Défi de la semaine : Soigner son sommeil, à commencer par le coucher !

Chacun sait qu’un bon sommeil, c’est important : il est l’un des trois piliers d’une vie plus saine. Et pourtant, il est si souvent maltraité, au détriment de notre qualité de vie ! Alors si vous souffrez tous les matins lorsque vous devez vous lever, ne croyez pas que c’est une fatalité parce que « vous n’êtes pas du matin ». Vous devez juste vous réconcilier avec votre sommeil. C’est pourquoi, à partir de cette semaine, je vais vous proposer 3 défis pour 1° soigner votre coucher, 2° veiller à la qualité de votre sommeil, et 3° ritualiser et savourez votre lever. Si vous relevez ces défis, vous verrez à quel point vous gagnerez en énergie et vitalité pour toute la journée !

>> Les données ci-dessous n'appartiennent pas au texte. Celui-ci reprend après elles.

(* ===== verification/Advice.v ===== *)
(** * Advice: what the server says about queries

    Models, under [crates/fuse-server/src]: [query_similarity.rs] (groups of
    similar queries), [query_compilation.rs] (the cache of compiled queries),
    [auto_suggest.rs] and [autocomplete.rs] (queries and words offered to a
    user), [query_advisor.rs], [query_autotuner.rs], [query_predictor.rs] and
    [schema_discovery.rs] (advice from texts, histories and schemas), and the
    prompts of [nl_query.rs].

    The hasher, the order in which a hash map is walked and the schemas a
    connector discovers are parameters; clock readings are arguments. *)

From S2P Require Import PlanTools Routing.
From S2P Require Import Prelude Strs Float Json JsonRef Sorting Logs Stores Arrow Connector Errors QueryText QueryTextCorrect.
From S2P Require Import FileConnectors Tabular Export MetricQueries Configuration Federate FederateCorrect Endpoints.
From stdpp Require Import base list strings gmap pretty sorting.
From Stdlib Require Import NArith ZArith Lia Ascii SpecFloat.
Import Json.

(** [vec.dedup()]: equal neighbours are merged. *)
Fixpoint dedup_adjacent {A : Type} `{EqDecision A} (l : list A) : list A :=
  match l with
  | x :: rest =>
      match rest with
      | y :: _ => if decide (x = y) then dedup_adjacent rest else x :: dedup_adjacent rest
      | [] => [x]
      end
  | [] => []
  end.
Definition sort_dedup (l : list string) : list string := dedup_adjacent (sort_by String.compare l).

(** [map.entry(k).or_default().push(v)]. *)
Definition push_at {K V : Type} `{Countable K} (k : K) (v : V) (m : gmap K (list V)) : gmap K (list V) :=
  <[k := default [] (m !! k) ++ [v]]> m.
(** [*map.entry(k).or_default() += 1]. *)
Definition count_at {K : Type} `{Countable K} (k : K) (m : gmap K nat) : gmap K nat := <[k := S (default 0 (m !! k))]> m.

Definition mean_u64 (l : list N) : N := (History.sum_u64 l / N.of_nat (length l))%N.

(** ** Similar queries ([query_similarity.rs]) *)

Module Similarity.
Record QueryEntry : Type := mkEntry { query : string; latency_ms : N; tenant : option string }.
Record SimilarityGroup : Type := mkGroup {
  fingerprint_of : string; normalized_query : string; count : nat; example_queries : list string; avg_latency_ms : N; tenants : list string }.

(** The characters that the loop over a number skips. *)
Fixpoint number_run (s : string) : nat :=
  match s with
  | String a rest => if is_ascii_digit a || is_char "." a then S (number_run rest) else 0
  | "" => 0
  end.

(** The loop over the characters: [in_string] holds the quote of an open
    literal, [skip] the characters of a number still to be skipped. *)
Fixpoint normalize_go (in_string : option ascii) (skip : nat) (result s : string) : string :=
  match s with
  | "" => result
  | String c rest =>
      match skip with
      | S skip => normalize_go in_string skip result rest
      | 0 =>
          match in_string with
          | Some quote_char =>
              if is_char quote_char c && negb (starts_with_char quote_char rest)
              then normalize_go None 0 (result +:+ "?") rest
              else normalize_go (Some quote_char) 0 result rest
          | None =>
              if is_char SQUOTE c || is_char (ascii_of_nat 34) c then normalize_go (Some c) 0 result rest
              else if is_ascii_digit c then normalize_go None (number_run rest) (result +:+ "?") rest
              else if is_whitespace c then
                normalize_go None 0 (if negb (ends_with_char " " result) && negb (String.eqb result "") then result +:+ " " else result) rest
              else normalize_go None 0 (result +:+ String (ascii_lower c) "") rest
          end
      end
  end.
Definition normalize_query (sql : string) : string := trim (normalize_go None 0 "" sql).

Voici donc, pour cette semaine, le premier de ce trio de défis pour un meilleur sommeil :

SOIGNEZ VOTRE COUCHER !

Mais qu’est-ce ça veut dire concrètement ?

Avant tout, vous devez court-circuiter ce qui vous empêche de vous coucher.

Tout le monde a besoin d’un nombre suffisant d’heures de sommeil, en moyenne 7h30 selon de nombreuses études. Notre lever étant, la plupart du temps, conditionné par des obligations professionnelles ou autres, le seul moyen d’avoir son quota de sommeil est de se coucher à une heure raisonnable….  ce qui n’est pas toujours le cas, n’est-ce pas ? Observez un instant vos pratiques en la matière. Si vous faites partie de celles et ceux qui ont toujours du mal à se tirer du lit le matin, vous faites probablement aussi partie de celles et ceux qui se couchent bien trop tard ! Élémentaire, mon cher Watson ! 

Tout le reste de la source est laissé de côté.